You are a second year medical student and have just finished your final exam of the term. On your way out of the venue, you hear several classmates talking and it becomes clear that they are writing down the questions and answers to give to the students taking the exam next year. What do you do?
This is a question that above all things tests integrity. There are many good responses that candidates could provide, but here are a few example talking points to make sure you’re covering a few bases in the interview.
Firstly, speaking to the friends in confidence first is always a good starting point. Their intentions seem to be good in helping their fellow medical students, but of course sharing the information with other students is cheating. Of course speaking pragmatically, they might feel like they were reducing the stress of younger students and therefore doing a positive thing.
However, it interferes with the examination process which is not only dishonest, but medical exams are intended to prepare doctors for practice and exposure to the public. Cheating might leave gaps in crucial areas of knowledge which the exams were supposed to identify. Furthermore, if a large number of students gets all the answers right in the next year, then disciplinary action could be taken against your friends if the academic staff found out what had happened.

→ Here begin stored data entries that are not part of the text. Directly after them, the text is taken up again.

(* ===== verification/Prelude.v ===== *)
(** * OxideSwarm: a verification library for the compute grid

    OxideSwarm runs tasks on a grid of workers.  A master keeps a queue of tasks and a
    registry of connected workers; a scheduler places queued tasks on workers; the
    connection handlers apply what workers report; clients submit, wait and cancel.
    Inputs and outputs are content-addressed blobs in a bounded store on the master, and
    all connections run over an authenticated, encrypted record layer.  This library is
    a shallow embedding of that program: its data are records and inductive types, its
    functions are Rocq functions, code under a lock is a function of the state the lock
    guards, and concurrency is the interleaving of lock holds.

    ** Parts, files and sources (under [src/crates])

    Shared.
    - [Prelude]: machine widths, saturating arithmetic, the result monad, tactics and hints.
    - [Collections]: [BTreeSet] as sorted lists ([OrdKey], [OrdLaws]), sums over maps.
    - [RustStr]: strings, UTF-8, trimming, splitting, lines.  [Float], [FloatOrder]:
      IEEE-754 arithmetic and when it is totally ordered.

    Data model, [core/src].
    - [Capabilities] ([capabilities.rs]), [Placement] ([placement.rs]), [Task] ([task.rs]),
      [Blob] and [BlobProps] ([blob.rs]): what a task, a worker, a constraint, a blob, a
      manifest and an output pattern are, and their validation.

    The task queue, [master/src/queue.rs].
    - [Queue]: its state and retry policy; [QueueOps]: one function per method.
    - [QueueInv], [QueueCore], [QueueBook], [QueueAcct]: the representation invariant and
      that every operation keeps it.  [QueueSteps]: runs of the queue as a step relation.
    - [QueueProps], [QueueLife], [QueueViews]: its theorems.  [Samples]: concrete data.

    Registry, scheduler and handlers, [master/src].
    - [Registry], [RegistryProps] ([registry.rs], [liveness.rs]).
    - [Scheduler], [SchedulerInv], [SchedulerProps] ([scheduler.rs]): the placement engine.
    - [Master] ([server.rs], [reaper.rs] and the pass of [scheduler.rs]): the handlers that
      change queue, registry and waiters together.
    - [Interleave], [Stranded], [PassProps], [Waiters]: what holds of the handlers
      interleaved, of a scheduling pass, and of waiting clients.

    Wire and storage.
    - [Protocol], [ProtocolProps] ([core/src/protocol.rs]): encrypted record sessions,
      message framing, transports, capability negotiation.
    - [ClusterAuth], [ClusterAuthProps] ([core/src/cluster_auth.rs]): the shared secret and
      the mutual handshake that keys the record layer.
    - [Auth], [AuthProps] ([master/src/auth.rs]): scopes, tokens, the dashboard's middleware.
    - [BlobTransfer] ([core/src/blob_transfer.rs]), [BlobStore] ([master/src/blob_store.rs])
      with [BlobStoreInv], [BlobStoreProps], [BlobEvict], [BlobRoundTrip].
    - [MapReduce], [MapReduceProps] ([master/src/mapreduce.rs], [core/src/mapreduce.rs]).
    - [SubmitAwait], [SubmitAwaitProps] ([master/src/mapreduce.rs]): the call that submits a
      task of a job and awaits it, over the shared master.

    The worker, [worker/src].
    - [WorkerTasks], [WorkerTasksInv], [WorkerTasksProps] ([client.rs], [blob_client.rs],
      [heartbeat.rs]): slots, the runs of tasks, their cancellation and their reports.
    - [WorkerLane], [WorkerLaneProps] ([client.rs]): the loop that writes to the master, and
      results too large for a frame.
    - [BlobCache], [BlobCacheProps] ([blob_cache.rs]): the cache of blobs, its guards and its
      eviction.  [Staging], [StagingProps], [StagingInputs] ([staging.rs]): a task's files in
      and out of its sandbox.
    - [BlobClient], [BlobClientProps], [BlobFetch], [BlobFetchProps] ([blob_client.rs]): blob
      requests over a session, fetching inputs, uploading outputs.
    - [Sandbox], [SandboxPaths], [SandboxProps] ([sandbox.rs]): the private directory of a task,
      which paths may name a file in it, and its staged files.
    - [Process], [Runner], [RunnerProps] ([runner.rs]): the capture of output,
      the verdict on an exit, the environment of a child, and the workloads that run a process
      (command, script, compilation) from the sandbox's creation to its removal.
      [BuiltinTest]: the built-in computation and its checkpoints.
    - [Gpu] ([gpu.rs] and its callers): what a device's limits admit, what a worker claims.

    The MCP server, [cli/src/mcp.rs], through which an assistant uses the cluster.
    - [McpOutput]: how much of a task's output a reply shows.  [McpCalls]: the arguments of the
      tools, the pooled connection to the master, submit, cancel and task_result.
    - [McpServer]: the loop that reads requests, runs calls beside it and cancels them.

    Coordination.
    - [Arbitrage], [ArbitrageProps] ([core/src/arbitrage.rs]): who may coordinate, elections,
      lease tickets.
    - [Discovery], [DiscoveryAddr], [DiscoveryHosts], [DiscoveryProps] ([core/src/discovery.rs],
      the routes of [master/src/web_ui.rs]): beacons, leases, probes, the text of addresses.
    - [Mesh], [MeshProps] ([agent_mesh/src/protocol.rs], [agent_mesh/src/hub.rs]): envelopes
      and the relay hub, whose state is shared by all sockets.

    ** What the theorems show

    - Queue: every reachable state satisfies the invariant (table, ready queue, backoff
      queue, assignments, byte totals and retention agree); each step follows the task
      state machine; reports of workers that do not own a task change nothing; a lost
      session's tasks are requeued, delayed or failed, each within its retry budget.
    - Scheduler and pass: a placement passes every gate, respects every worker's limits and
      picks the least loaded candidate; the shortcuts (stop rule, memo of dead shapes, held
      back workers) lose nothing; a pass terminates and assigns what the queue holds.
    - Registry: sessions are unique and increasing; a superseded session has no power.
    - Handlers: interleaved lock by lock, no running task is left without a live session or
      a handler that will requeue it ([Stranded.no_task_stranded]); every waiter is answered
      or waits for an unfinished task ([Waiters.waiters_served]).
    - Record layer: a reader delivers a prefix of what was written, nonces never repeat,
      both ends stay in step.  Handshake: agreement of peers and keys against an active
      network.  Dashboard: a protected route is reached only with authority.
    - Blob store: the index matches the directory and the pins in every interleaving;
      eviction takes least recently used unpinned blobs and stops at its bound; an upload
      downloads as the same bytes, and no peer can make a download yield others.
    - Map/reduce: a job's result is a function of its tasks' answers, not of their timing.
      A task of a job is answered or cleaned up in every interleaving with the handlers,
      unless its call is dropped in the middle of its own clean-up, for which is stated what
      it can leave ([SubmitAwaitProps.nothing_left_behind]).
    - Worker: permits and runs add up to the slots; a cancellation reaches every run of its
      task, also when it overtakes the assignment; a task has one run at a time; a run the
      worker stops reports nothing; the end of a session leaves nothing running unnoticed;
      a lane writes what was queued, in order.
    - Worker data: what leaves a sandbox is exactly what the output patterns select, reached
      through directories and never through a link; what enters is exactly the inputs, with
      verified content, where nothing was; inputs and outputs are pinned in the cache from
      the moment they enter it, and eviction never takes a pinned blob; replies to blob
      requests reach the call that asked.
    - Worker processes: a path the worker accepts stays below the sandbox, and worker and
      validator read it alike; a process starts in a sandbox that holds exactly what the
      workload wrote, the staged files and the inputs; captured output does not depend on how it was read, and what is
      cut carries the marker; exit code 130 is kept for cancelled tasks; nothing a task
      returns depends on the worker's secrets; success means that the process the task asks
      for exited with 0, the declared artifacts and the outputs; no
      sandbox is left; a computation resumed elsewhere from a checkpoint has the same digest.
    - GPU: a job that passes the limits fits the device; a worker claims only what it has.
    - MCP server: every request is answered once, with its id, unless it was cancelled, which
      it then stays; a cancellation reaches only tasks of the request it names; one submission
      submits one task and cancels it if it is cancelled itself; replies stay within their
      budget and say when standard output was cut, by the worker or by the budget.
    - Elections have one winner; a lease ticket binds all its fields, verifies until it
      expires, and two coordinators never step down for each other.
    - Relay hub: a node id belongs to one live connection, nobody sends under an id it did not
      register, and what is held for a peer stays within its budget.
    - Discovery: no two uses of the cluster secret authenticate the same bytes; a client with
      the secret follows only signed addresses; what is reflected is canonical and safe.

    ** Modelling decisions

    - Unsigned integers are [N]; widths are written out where the code saturates, wraps or
      checks ([saturating_add], [u64_max]); counters that only grow are unbounded.  Byte
      totals have the premise that they fit, which the limits of the program give.
    - [Instant::now()] and epoch times are arguments.  The iteration order of a [HashMap]
      or [HashSet] is an argument, a permutation of its elements.  Channels, abort handles,
      clocks and oneshots are names.  Log lines and metrics are left out, and the texts of
      error messages are constructors.
    - Third-party code is an interface, a class of operations with its documented laws:
      [UuidApi] (uuid), [ManifestCodec] and [Wire] (serde encodings), [Aead] (ring's AEAD
      and HMAC), [BlobHash] (BLAKE3), [Sha256] (sha2), [Json], [BeaconJson], [MeshJson],
      [McpJson], [JsonEscape] (serde_json).  Each has a concrete instance that satisfies the laws, on which the
      witnesses evaluate.  Cryptography is symbolic: the premises [unforged] and [unforged_tag]
      say that nobody makes up a record or a tag without the key, and nonces are not drawn
      twice.
    - A handler, once begun, runs to its end in the interleavings of [Stranded]: a task aborted
      between two of its locks is left out.  The requests of one connection are answered one
      after the other, which is what makes an upload's temporary file its own ([Upload],
      [hold_ok]).  Names of environment variables are compared as on Unix.
    - A file-system refusal is a value of [Io]; a peer's frame or reply is an argument; what a
      process writes, how it ends and what it leaves in its sandbox is the argument [Host].

    ** Fuel

    Loops that are not structural take fuel, and the theorems show the fuel given is enough:
    [wildcard_fuel] (pattern and name lengths), [scan_fuel] (the pass's scan limit plus one),
    eviction (one round per entry), [upload_fuel] and the download's fuel (chunks left), the
    walk of a sandbox (its nodes).

    ** Not modelled

    Sockets, TLS, QUIC and P2P plumbing; what the operating system does with a process and its
    process tree, 3D, rigging and GPU kernels on the worker; the command line and developer
    modes; the MCP server's status and doctor tools; the mesh client and bridge, the Android
    bindings, the dashboard's HTML and HTTP responses; probing of the host; serde's
    representations of the message types; the rules of Windows in [sandbox.rs] and
    [runner.rs].  They are input and output, or third-party formats, around the logic above. *)

From stdpp Require Export prelude gmap sorting strings.

(** ** Machine-width arithmetic

    Unsigned Rust integers are values of [N]; [saturating_sub] is then [N.sub].
    The [saturating_add] family is written out with the width's maximum. *)

Definition u8_max : N := 2 ^ 8 - 1.
Definition u32_max : N := 2 ^ 32 - 1.
Definition u64_max : N := 2 ^ 64 - 1.
(** The targets of the repository are 64-bit: [usize] has the range of [u64]. *)
Definition usize_max : N := u64_max.

Definition saturating_add (max a b : N) : N := N.min (a + b) max.
Definition saturating_mul (max a b : N) : N := N.min (a * b) max.

Lemma saturating_add_exact max a b :
  (a + b <= max)%N -> saturating_add max a b = (a + b)%N.
Proof. unfold saturating_add. lia. Qed.

Lemma saturating_add_le max a b : (saturating_add max a b <= max)%N.
Proof. unfold saturating_add. lia. Qed.

(** ** Results

    [Result<T, E>] of Rust, with the [?] operator as a bind notation. *)

Inductive result (E A : Type) : Type :=
| Ok (a : A)
| Err (e : E).
Arguments Ok {E A} a.
Arguments Err {E A} e.

Definition result_bind {E A B} (r : result E A) (f : A -> result E B) : result E B :=
  match r with
  | Ok a => f a
  | Err e => Err e
  end.

Definition result_map {E A B} (f : A -> B) (r : result E A) : result E B :=
  match r with
  | Ok a => Ok (f a)
  | Err e => Err e
  end.

Definition map_err {E F A} (f : E -> F) (r : result E A) : result F A :=
  match r with
  | Ok a => Ok a
  | Err e => Err (f e)
  end.

Definition is_ok {E A} (r : result E A) : bool :=
  match r with Ok _ => true | Err _ => false end.

Definition ok_or {E A} (e : E) (o : option A) : result E A :=
  match o with Some a => Ok a | None => Err e end.

Declare Scope result_scope.
Delimit Scope result_scope with result.
Notation "x <-? c1 ; c2" := (result_bind c1 (fun x => c2))
  (at level 20, c1 at level 100, c2 at level 200, right associativity) : result_scope.
Notation "'check' c1 ; c2" := (result_bind c1 (fun _ => c2))
  (at level 20, c1 at level 100, c2 at level 200, right associativity) : result_scope.

Lemma result_bind_Ok {E A B} (r : result E A) (f : A -> result E B) b :
  result_bind r f = Ok b <-> exists a, r = Ok a /\ f a = Ok b.
Proof. destruct r; naive_solver. Qed.

(** ** Tactics and hints *)

Create HintDb swarm discriminated.

(** Case analysis on every [match]/[if] of the goal or of a hypothesis that
    blocks reduction, keeping the equations. *)
Ltac break_match :=
  match goal with
  | |- context [match ?x with _ => _ end] => destruct x eqn:?
  | H : context [match ?x with _ => _ end] |- _ => destruct x eqn:?
  end.

(** The same, restricted to hypotheses. *)
Ltac break_match_hyp :=
  match goal with
  | H : context [match ?x with _ => _ end] |- _ => destruct x eqn:?
  end.

Ltac simp := repeat (simplify_eq/= || destruct_and? || case_bool_decide).
Lemma lossy_3 b0 b1 b2 r :
  224 <= b0 < 240 -> second_ok b0 b1 = true -> is_cont b2 = true ->
  from_utf8_lossy (b0 :: b1 :: b2 :: r)
  = ((b0 - 224) * 4096 + (b1 - 128) * 64 + (b2 - 128)) :: from_utf8_lossy r.
Proof.
  intros ? H1 H2. cbn [from_utf8_lossy]. rewrite (proj2 (N.ltb_ge b0 128)) by lia.
  rewrite (proj2 (N.leb_le 194 b0)), (proj2 (N.ltb_ge b0 224)) by lia. cbn [andb].
  rewrite (proj2 (N.leb_le 224 b0)), (proj2 (N.ltb_lt b0 240)) by lia. cbn [andb].
  by rewrite H1, H2.
Qed.

Lemma lossy_4 b0 b1 b2 b3 r :
  240 <= b0 < 245 -> second_ok b0 b1 = true -> is_cont b2 = true -> is_cont b3 = true ->
  from_utf8_lossy (b0 :: b1 :: b2 :: b3 :: r)
  = ((b0 - 240) * 262144 + (b1 - 128) * 4096 + (b2 - 128) * 64 + (b3 - 128)) :: from_utf8_lossy r.
Proof.
  intros ? H1 H2 H3. cbn [from_utf8_lossy]. rewrite (proj2 (N.ltb_ge b0 128)) by lia.
  rewrite (proj2 (N.leb_le 194 b0)), (proj2 (N.ltb_ge b0 224)) by lia. cbn [andb].
  rewrite (proj2 (N.leb_le 224 b0)), (proj2 (N.ltb_ge b0 240)) by lia. cbn [andb].
  rewrite (proj2 (N.leb_le 240 b0)), (proj2 (N.ltb_lt b0 245)) by lia. cbn [andb].
  by rewrite H1, H2, H3.
Qed.

Lemma is_cont_low a : a < 64 -> is_cont (128 + a) = true.
Proof. intros. unfold is_cont. by n_decide. Qed.

Lemma from_utf8_lossy_encode_char c r :
  is_scalar c = true -> from_utf8_lossy (utf8_encode_char c ++ r) = c :: from_utf8_lossy r.
Proof.
  unfold is_scalar. intros Hc. unfold utf8_encode_char.
  destruct (N.ltb_spec c 128) as [H1|H1]; [|destruct (N.ltb_spec c 2048) as [H2|H2];
    [|destruct (N.ltb_spec c 65536) as [H3|H3]]]; cbn [app].
  - by apply lossy_1.
  - rewrite lossy_2 by (first [apply is_cont_low|idtac]; n_div_lia). f_equal. n_div_lia.
  - assert (Hs : c < 55296 \/ 57343 < c) by (n_cases_hyp Hc; simpl in Hc; [lia..|done]).
    clear Hc. rewrite lossy_3; [f_equal; n_div_lia|n_div_lia| |apply is_cont_low; n_div_lia].
    assert (Ha : c / 4096 < 16) by n_div_lia.
    assert (Hb : c / 64 mod 64 < 64) by n_div_lia.
    assert (He : c / 4096 * 4096 + c / 64 mod 64 * 64 + c mod 64 = c) by n_div_lia.
    assert (Hd : c mod 64 < 64) by n_div_lia.
    revert Ha Hb Hd He.
    generalize (c / 4096) (c / 64 mod 64) (c mod 64); intros a b d Ha Hb Hd He.
    unfold second_ok, is_cont. n_decide; try lia; done.
  - assert (Hs : c < 1114112) by (n_cases_hyp Hc; simpl in Hc; try lia; done).
    clear Hc. rewrite lossy_4; [f_equal; n_div_lia|n_div_lia| |apply is_cont_low; n_div_lia..].
    assert (Ha : c / 262144 < 5) by n_div_lia.
    assert (Hb : c / 4096 mod 64 < 64) by n_div_lia.
    assert (He : c / 262144 * 262144 + c / 4096 mod 64 * 4096 + c mod 4096 = c) by n_div_lia.
    assert (Hd : c mod 4096 < 4096) by n_div_lia.
    revert Ha Hb Hd He. generalize (c / 262144) (c / 4096 mod 64) (c mod 4096).
    intros a b d Ha Hb Hd He. unfold second_ok, is_cont. n_decide; try lia; done.
Qed.

(** Decoding the UTF-8 form of a string gives the string back. *)
Lemma from_utf8_lossy_encode s :
  Forall (fun c => is_scalar c = true) s -> from_utf8_lossy (utf8_encode s) = s.
Proof.
  induction 1 as [|c s Hc Hs IH]; [done|].
  change (utf8_encode (c :: s)) with (utf8_encode_char c ++ utf8_encode s).
  by rewrite from_utf8_lossy_encode_char, IH.
Qed.

Lemma strip_prefix_Some p s r : strip_prefix p s = Some r <-> s = p ++ r.
Proof.
  revert s. induction p as [|c p IH]; intros [|d s]; simpl; [naive_solver..|].
  destruct (N.eqb_spec c d) as [->|]; [rewrite IH|]; naive_solver.
Qed.

Lemma strip_prefix_app p s : strip_prefix p (p ++ s) = Some s.
Proof. by apply strip_prefix_Some. Qed.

The next step might be to establish whether this type of information has been distributed amongst students before, for example to your friends by older students. If this is a problem affecting a large number of people, it warrants further investigation by academic staff.
In terms of resolving the situation, it would be ideal to recommend that your friends do not go ahead with sharing the exam information and give them the chance to do so. If that doesn’t seem likely, at that point it would be worth discussing in private with your tutor before taking further action.
Fairly obviously, don’t agree with the friends and don’t offer to help them.